**Available data:**
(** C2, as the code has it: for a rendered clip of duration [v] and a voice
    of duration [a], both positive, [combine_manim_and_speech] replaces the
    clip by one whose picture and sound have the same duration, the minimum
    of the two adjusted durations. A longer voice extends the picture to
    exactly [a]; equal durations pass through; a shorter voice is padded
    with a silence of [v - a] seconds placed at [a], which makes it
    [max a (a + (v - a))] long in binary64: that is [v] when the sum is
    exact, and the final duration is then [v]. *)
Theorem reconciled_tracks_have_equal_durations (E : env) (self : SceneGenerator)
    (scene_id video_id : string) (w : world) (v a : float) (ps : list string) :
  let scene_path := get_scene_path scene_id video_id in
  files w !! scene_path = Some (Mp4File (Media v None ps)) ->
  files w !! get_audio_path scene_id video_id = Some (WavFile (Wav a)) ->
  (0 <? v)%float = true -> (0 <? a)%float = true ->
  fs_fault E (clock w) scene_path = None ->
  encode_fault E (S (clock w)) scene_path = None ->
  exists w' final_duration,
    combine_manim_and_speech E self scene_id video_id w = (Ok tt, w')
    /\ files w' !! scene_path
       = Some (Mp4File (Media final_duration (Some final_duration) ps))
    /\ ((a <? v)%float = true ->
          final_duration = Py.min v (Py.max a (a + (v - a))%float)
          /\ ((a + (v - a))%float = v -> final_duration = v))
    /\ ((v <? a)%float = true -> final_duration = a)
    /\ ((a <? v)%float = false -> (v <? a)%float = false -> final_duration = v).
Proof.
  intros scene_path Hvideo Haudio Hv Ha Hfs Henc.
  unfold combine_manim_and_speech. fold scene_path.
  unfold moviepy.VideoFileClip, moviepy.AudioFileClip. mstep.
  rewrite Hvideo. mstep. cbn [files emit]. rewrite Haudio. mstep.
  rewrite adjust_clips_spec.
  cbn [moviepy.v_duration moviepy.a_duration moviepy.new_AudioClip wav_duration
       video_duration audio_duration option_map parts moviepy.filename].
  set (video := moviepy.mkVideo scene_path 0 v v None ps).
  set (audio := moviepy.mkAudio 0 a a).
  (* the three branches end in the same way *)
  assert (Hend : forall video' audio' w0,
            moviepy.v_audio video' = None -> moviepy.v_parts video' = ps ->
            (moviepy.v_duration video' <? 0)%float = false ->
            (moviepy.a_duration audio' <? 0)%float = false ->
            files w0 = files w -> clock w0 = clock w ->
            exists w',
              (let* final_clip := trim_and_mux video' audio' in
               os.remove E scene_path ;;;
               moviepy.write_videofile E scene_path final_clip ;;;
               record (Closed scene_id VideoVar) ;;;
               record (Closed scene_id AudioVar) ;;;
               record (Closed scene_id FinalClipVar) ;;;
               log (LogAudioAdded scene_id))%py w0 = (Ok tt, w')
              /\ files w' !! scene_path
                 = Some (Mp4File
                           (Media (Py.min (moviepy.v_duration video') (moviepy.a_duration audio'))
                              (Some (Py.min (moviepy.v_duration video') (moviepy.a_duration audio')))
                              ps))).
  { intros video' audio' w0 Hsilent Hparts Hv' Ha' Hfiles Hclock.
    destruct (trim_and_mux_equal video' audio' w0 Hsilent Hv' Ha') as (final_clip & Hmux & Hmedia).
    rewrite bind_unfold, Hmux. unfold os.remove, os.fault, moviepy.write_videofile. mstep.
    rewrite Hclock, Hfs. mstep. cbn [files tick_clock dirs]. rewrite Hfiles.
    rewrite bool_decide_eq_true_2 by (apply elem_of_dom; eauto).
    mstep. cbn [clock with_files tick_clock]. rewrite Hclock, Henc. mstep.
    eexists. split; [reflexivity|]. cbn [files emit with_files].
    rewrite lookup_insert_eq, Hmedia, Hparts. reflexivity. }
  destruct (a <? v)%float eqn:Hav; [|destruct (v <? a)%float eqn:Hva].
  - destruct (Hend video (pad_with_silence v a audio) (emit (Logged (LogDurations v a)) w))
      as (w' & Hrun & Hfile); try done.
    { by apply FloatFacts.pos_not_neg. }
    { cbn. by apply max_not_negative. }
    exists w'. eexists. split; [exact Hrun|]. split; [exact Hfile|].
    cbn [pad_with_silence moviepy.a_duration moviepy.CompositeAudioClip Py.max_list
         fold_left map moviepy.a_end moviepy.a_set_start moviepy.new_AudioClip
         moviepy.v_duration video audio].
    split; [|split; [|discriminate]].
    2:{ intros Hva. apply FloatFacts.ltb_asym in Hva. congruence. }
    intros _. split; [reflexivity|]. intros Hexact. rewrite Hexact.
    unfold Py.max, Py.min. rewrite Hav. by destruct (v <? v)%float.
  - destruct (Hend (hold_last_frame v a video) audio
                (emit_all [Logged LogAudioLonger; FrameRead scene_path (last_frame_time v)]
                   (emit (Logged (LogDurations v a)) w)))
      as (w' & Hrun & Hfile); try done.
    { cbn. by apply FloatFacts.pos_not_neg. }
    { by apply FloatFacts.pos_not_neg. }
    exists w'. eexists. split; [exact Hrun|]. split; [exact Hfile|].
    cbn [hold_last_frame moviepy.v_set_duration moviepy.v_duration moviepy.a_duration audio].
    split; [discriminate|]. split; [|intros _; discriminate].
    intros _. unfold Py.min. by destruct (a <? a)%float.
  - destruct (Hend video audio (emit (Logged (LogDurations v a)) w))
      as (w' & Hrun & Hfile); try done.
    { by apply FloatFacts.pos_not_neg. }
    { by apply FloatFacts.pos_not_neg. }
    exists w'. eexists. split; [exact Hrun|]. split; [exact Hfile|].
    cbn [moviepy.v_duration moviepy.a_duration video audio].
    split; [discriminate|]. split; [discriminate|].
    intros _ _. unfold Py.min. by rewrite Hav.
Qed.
==
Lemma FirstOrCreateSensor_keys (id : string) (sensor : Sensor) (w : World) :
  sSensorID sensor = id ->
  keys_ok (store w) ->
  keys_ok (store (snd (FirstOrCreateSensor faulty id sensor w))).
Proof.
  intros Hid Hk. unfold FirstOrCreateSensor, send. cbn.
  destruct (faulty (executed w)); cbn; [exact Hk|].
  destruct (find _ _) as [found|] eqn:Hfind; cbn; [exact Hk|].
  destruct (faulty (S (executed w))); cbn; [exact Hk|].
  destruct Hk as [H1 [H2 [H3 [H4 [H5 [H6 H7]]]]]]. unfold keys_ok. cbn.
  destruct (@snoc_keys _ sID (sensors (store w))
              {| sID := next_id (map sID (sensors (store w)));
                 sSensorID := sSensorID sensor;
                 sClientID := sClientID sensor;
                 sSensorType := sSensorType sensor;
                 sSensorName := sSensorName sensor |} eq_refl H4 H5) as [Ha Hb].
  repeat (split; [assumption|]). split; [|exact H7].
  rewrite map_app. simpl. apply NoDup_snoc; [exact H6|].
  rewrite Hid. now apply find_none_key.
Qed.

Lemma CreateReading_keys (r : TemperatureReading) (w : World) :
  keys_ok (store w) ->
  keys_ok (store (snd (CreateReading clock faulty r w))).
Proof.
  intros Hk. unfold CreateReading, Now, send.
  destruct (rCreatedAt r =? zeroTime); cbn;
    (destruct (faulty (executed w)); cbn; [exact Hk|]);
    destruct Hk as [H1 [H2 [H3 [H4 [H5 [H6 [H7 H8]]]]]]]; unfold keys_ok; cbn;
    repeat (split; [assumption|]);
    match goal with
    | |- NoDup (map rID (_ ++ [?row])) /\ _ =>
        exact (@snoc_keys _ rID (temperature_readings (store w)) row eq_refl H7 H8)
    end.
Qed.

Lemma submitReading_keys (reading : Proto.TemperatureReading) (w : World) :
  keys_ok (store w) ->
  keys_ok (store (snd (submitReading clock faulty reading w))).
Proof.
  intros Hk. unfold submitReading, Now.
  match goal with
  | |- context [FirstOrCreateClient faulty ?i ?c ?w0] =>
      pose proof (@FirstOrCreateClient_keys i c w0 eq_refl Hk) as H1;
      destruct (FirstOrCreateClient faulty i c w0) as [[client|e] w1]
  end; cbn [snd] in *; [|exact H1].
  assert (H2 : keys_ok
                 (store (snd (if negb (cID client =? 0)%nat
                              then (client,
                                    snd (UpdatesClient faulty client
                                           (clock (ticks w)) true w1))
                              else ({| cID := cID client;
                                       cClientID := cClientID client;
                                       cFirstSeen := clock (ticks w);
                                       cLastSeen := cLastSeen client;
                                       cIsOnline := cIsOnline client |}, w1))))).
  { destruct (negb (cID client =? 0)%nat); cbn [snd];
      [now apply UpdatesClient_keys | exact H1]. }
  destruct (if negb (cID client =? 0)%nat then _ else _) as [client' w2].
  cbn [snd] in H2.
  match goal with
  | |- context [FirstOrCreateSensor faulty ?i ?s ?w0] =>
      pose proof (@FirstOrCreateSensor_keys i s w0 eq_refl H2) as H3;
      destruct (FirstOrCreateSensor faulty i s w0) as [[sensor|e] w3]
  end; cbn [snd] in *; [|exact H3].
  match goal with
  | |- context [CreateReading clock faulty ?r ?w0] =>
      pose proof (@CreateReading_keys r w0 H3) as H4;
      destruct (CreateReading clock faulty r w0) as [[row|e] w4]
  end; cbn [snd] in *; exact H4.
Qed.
==
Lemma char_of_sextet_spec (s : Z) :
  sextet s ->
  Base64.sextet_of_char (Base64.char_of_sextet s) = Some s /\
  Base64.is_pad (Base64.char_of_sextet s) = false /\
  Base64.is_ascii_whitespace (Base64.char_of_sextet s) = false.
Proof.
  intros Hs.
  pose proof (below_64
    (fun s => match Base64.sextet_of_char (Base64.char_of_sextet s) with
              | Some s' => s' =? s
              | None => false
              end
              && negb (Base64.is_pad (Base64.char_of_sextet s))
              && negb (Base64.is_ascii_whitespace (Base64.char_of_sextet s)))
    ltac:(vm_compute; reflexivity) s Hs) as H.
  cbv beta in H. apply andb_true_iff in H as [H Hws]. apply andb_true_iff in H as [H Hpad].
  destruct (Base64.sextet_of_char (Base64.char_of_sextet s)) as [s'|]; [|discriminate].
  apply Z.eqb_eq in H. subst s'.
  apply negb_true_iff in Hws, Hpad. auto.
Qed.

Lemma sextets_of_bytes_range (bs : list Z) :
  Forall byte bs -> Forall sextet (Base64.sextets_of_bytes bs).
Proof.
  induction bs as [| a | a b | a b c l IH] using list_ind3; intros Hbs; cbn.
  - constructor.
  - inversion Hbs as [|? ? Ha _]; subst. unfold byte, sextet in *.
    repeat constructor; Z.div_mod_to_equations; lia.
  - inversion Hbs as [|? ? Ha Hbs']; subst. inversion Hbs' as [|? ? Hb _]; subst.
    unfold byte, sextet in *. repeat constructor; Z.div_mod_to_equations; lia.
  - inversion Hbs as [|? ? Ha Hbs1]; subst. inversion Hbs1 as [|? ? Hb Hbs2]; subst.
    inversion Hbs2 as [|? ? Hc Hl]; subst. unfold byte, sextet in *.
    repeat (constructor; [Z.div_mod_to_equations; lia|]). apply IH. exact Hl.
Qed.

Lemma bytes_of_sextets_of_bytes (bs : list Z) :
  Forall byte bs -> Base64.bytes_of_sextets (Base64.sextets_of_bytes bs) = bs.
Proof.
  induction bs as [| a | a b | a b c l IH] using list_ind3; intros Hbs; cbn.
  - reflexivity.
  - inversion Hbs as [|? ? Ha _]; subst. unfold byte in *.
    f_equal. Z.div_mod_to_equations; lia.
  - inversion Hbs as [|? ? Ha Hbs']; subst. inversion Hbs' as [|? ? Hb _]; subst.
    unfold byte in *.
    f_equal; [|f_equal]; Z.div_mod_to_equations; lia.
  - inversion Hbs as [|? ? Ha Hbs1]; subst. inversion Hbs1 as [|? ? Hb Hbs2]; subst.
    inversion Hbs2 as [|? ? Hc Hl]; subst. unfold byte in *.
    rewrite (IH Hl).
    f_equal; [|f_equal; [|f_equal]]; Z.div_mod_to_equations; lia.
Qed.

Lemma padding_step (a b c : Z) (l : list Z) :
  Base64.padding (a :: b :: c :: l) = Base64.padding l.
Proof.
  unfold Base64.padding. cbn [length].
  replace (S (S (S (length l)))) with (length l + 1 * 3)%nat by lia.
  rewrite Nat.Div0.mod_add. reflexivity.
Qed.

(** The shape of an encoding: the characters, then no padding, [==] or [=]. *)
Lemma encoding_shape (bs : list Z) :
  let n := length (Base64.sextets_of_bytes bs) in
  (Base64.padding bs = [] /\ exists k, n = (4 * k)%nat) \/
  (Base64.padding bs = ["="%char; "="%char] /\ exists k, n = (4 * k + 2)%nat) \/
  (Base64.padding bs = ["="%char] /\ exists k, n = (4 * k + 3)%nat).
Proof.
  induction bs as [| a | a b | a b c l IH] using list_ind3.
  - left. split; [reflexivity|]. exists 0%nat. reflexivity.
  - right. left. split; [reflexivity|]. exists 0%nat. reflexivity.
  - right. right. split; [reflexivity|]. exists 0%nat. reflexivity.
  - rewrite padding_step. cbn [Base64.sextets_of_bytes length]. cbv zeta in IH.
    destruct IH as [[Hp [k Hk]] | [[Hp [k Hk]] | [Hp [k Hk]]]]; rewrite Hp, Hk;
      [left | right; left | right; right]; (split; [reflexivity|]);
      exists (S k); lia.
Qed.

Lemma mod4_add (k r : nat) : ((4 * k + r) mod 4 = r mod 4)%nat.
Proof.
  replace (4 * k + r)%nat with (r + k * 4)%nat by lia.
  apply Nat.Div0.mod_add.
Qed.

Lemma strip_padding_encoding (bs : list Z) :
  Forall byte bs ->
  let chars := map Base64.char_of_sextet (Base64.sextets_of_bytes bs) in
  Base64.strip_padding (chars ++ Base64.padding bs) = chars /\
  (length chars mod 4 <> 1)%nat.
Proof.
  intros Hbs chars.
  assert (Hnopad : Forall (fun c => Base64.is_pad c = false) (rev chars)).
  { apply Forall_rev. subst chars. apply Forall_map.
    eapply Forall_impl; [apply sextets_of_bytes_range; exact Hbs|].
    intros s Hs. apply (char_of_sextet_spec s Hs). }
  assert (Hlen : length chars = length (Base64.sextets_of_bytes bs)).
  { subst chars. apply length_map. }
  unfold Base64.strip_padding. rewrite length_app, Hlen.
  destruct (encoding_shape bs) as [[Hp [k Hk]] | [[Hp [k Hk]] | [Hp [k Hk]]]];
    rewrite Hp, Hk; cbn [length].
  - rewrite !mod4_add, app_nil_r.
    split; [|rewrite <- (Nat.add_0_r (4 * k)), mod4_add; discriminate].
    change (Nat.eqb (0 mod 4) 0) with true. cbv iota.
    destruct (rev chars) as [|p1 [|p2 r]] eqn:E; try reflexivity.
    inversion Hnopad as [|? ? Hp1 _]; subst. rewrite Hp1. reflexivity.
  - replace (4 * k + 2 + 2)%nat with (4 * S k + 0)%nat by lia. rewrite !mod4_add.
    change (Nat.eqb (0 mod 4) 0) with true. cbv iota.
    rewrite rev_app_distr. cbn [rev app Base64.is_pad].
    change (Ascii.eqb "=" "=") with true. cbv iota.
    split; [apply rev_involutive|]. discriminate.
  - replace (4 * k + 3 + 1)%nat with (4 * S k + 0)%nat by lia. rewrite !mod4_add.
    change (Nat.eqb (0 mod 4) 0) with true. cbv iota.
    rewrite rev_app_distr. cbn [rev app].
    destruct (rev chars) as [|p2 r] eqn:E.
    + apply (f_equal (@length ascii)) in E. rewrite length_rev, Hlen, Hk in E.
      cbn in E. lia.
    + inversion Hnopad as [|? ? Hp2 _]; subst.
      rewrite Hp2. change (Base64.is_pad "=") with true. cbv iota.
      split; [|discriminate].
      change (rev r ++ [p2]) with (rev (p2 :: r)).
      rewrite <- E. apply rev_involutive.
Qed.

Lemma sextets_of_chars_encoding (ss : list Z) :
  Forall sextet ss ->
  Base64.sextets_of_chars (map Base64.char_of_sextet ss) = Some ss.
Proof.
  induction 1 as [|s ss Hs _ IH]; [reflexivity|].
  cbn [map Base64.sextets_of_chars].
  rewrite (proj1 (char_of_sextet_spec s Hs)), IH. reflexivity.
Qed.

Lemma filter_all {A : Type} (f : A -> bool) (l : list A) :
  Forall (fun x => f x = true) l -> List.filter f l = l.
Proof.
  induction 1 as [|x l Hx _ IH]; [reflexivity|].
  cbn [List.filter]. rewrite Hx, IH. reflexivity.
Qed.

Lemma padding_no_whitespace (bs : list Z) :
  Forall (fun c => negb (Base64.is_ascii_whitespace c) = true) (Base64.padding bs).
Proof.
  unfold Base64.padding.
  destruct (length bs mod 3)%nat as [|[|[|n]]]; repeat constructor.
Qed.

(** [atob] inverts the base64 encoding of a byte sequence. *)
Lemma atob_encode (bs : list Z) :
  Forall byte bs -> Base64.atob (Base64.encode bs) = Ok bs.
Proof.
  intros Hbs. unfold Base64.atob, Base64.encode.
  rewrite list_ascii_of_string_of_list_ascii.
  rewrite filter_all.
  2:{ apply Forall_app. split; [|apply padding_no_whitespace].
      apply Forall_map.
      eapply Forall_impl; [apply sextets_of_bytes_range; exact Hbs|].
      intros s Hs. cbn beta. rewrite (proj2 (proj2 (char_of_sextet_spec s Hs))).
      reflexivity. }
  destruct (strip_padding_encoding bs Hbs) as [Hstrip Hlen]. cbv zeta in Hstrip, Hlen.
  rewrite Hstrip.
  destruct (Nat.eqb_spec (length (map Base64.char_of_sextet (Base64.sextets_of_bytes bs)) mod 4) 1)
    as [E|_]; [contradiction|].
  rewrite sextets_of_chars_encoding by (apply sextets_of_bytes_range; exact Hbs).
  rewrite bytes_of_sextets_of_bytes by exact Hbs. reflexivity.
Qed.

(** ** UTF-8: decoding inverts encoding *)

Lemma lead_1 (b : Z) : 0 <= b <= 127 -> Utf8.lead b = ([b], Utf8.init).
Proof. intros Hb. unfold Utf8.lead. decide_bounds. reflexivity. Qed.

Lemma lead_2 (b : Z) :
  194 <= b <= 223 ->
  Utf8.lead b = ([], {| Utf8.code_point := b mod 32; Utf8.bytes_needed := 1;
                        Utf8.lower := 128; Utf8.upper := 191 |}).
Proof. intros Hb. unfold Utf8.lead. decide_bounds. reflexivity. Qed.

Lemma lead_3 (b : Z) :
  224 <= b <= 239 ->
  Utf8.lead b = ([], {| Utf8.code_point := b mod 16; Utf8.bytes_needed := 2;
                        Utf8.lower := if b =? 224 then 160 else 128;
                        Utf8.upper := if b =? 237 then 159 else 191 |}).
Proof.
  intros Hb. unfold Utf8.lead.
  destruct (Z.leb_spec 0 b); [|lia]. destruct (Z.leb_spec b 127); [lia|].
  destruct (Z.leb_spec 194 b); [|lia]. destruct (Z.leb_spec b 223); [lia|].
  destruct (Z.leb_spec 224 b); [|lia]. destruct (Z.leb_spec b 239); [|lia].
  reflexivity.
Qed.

**Task to complete:**
Return all lines of the data in which the string "record" appears.

**Task result:**
               record (Closed scene_id VideoVar) ;;;
               record (Closed scene_id AudioVar) ;;;
               record (Closed scene_id FinalClipVar) ;;;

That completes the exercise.